O Brasil sempre foi conhecido como o país das águas, mas em 2026, a identidade energética ganhará novas cores. Se você acompanha as notícias do Electric News, já percebeu: o Brasil está deixando de ser o país só das grandes hidrelétricas para ser o maior canteiro de obras de energia limpa do planeta. Mas o que exatamente muda até lá? Veja quatro promessas que definem o cenário energético brasileiro para 2026.
1. A era dos 95%
Segundo a Agência Internacional de Energia (IEA), o Brasil deve chegar a 2026 com 95% de sua eletricidade vinda de fontes renováveis. Para efeito de comparação, a média global luta para passar dos 30%. Isso coloca os produtos fabricados no Brasil em uma posição de vantagem competitiva, já que carregarão o selo de “baixa pegada de carbono”.
2. O despertar dos Gigantes no Mar (Offshore)

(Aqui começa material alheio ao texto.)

(* ===== verification/LuaSteps.v ===== *)
(** * What Lua code does between two events

    The operations Lua may start, with what its caller owes; each keeps the
    invariant and refines steps of the abstract worker ([Waiters]).  Running a
    coroutine, or nginx's phase engine, is a sequence of such operations. *)
From S2P Require Import Prelude Words Mem Wire TaskQueue Ngx World Waiters Tasks Conn.
From S2P Require Import Stream Handlers EngineSpec Inv InvMoves ConnInv StreamInv.
From S2P Require Import StreamOps EventInv PutResInv BlockInv.

(** ** Giving up *)

(** Whether every coroutine waits until its result comes: no timer expires, none is
    destroyed, and there are no blocking calls.  The theorems hold either way; those
    that need it say so. *)
Class Patience := patient : bool.

(** ** The abstraction *)

Section abstraction.
Context `{NginxLaws} `{GrpcEngineLaws} `{!Patience}.
Implicit Types w : world.

(** [σ] are the coroutines that wait for an ongoing task. *)
Definition waits w (σ : waiters) : Prop := ∀ h co k r,
  σ !! (h, co) = Some (Waiter k r) ↔
  ∃ s, ongoing w k s ∧ sc_is_http s = h ∧ sc_wait_co_ctx s = co ∧ sc_r s = r.

(** From [w] to [w'] the worker does what the abstract worker may do; the calls
    [p] come first among the runs of coroutines that were logged. *)
Definition sim (p : list ext_call) w w' : Prop :=
  ∃ new, w_out w' = w_out w ++ new ∧ Forall lua_call new ∧
  ∀ σ, waits w σ → ∃ tr σ', wait_run σ tr σ' ∧ waits w' σ' ∧
    runs new = p ++ omap event_call tr.

Lemma waits_same w w' σ :
  (∀ p s, ongoing w' p s ↔ ongoing w p s) → waits w σ → waits w' σ.
Proof.
  intros Hon Hs h co k r. rewrite (Hs h co k r). by setoid_rewrite Hon.
Qed.

Lemma sim_trans p w1 w2 w3 : sim p w1 w2 → sim [] w2 w3 → sim p w1 w3.
Proof.
  intros (n1 & O1 & L1 & S1) (n2 & O2 & L2 & S2). exists (n1 ++ n2). split.
  { by rewrite O2, O1, app_assoc. }
  split; [by apply Forall_app|].
  intros σ Hs. destruct (S1 σ Hs) as (t1 & σ1 & R1 & W1 & E1).
  destruct (S2 σ1 W1) as (t2 & σ2 & R2 & W2 & E2). exists (t1 ++ t2), σ2.
  split_and!; [by eapply wait_run_app|done|].
  by rewrite runs_app, E1, E2, omap_app, <- app_assoc.
Qed.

Se hoje as torres eólicas já fazem parte da paisagem do Nordeste e do Sul, o próximo a mudar será o oceano. A promessa para 2026 é a consolidação dos primeiros leilões de eólica offshore. Com isso, instalar turbinas no mar permite aproveitamento de ventos muito mais constantes e potentes, abrindo uma fronteira de investimento bilionária.
3. Hidrogênio Verde
Você já ouviu falar em H2V? O hidrogênio verde é o combustível que pode descarbonizar indústrias pesadas (como a de aço e cimento) e navios. Com hubs em desenvolvimento avançado no Ceará e na Bahia, 2026 marca o ano em que o Brasil deixa de apenas planejar para começar a produzir e exportar essa molécula que a Europa tanto deseja.
4. Baterias Gigantes
O grande desafio da energia solar e eólica é: o que fazer quando o sol se põe ou o vento para? A resposta para 2026 está nas baterias de larga escala. O governo e a iniciativa privada estão integrando sistemas de armazenamento ao Sistema Interligado Nacional (SIN). Isso significa menos dependência de térmicas e garantia do preço na conta de luz.
Por fim, o Brasil de 2026 não será apenas um exportador de commodities agrícolas. Ou seja, ele será um exportador de soluções climáticas. Para o consumidor, por exemplo, a tendência é de maior estabilidade, já para o investidor há um mar de oportunidades em infraestrutura e inovação.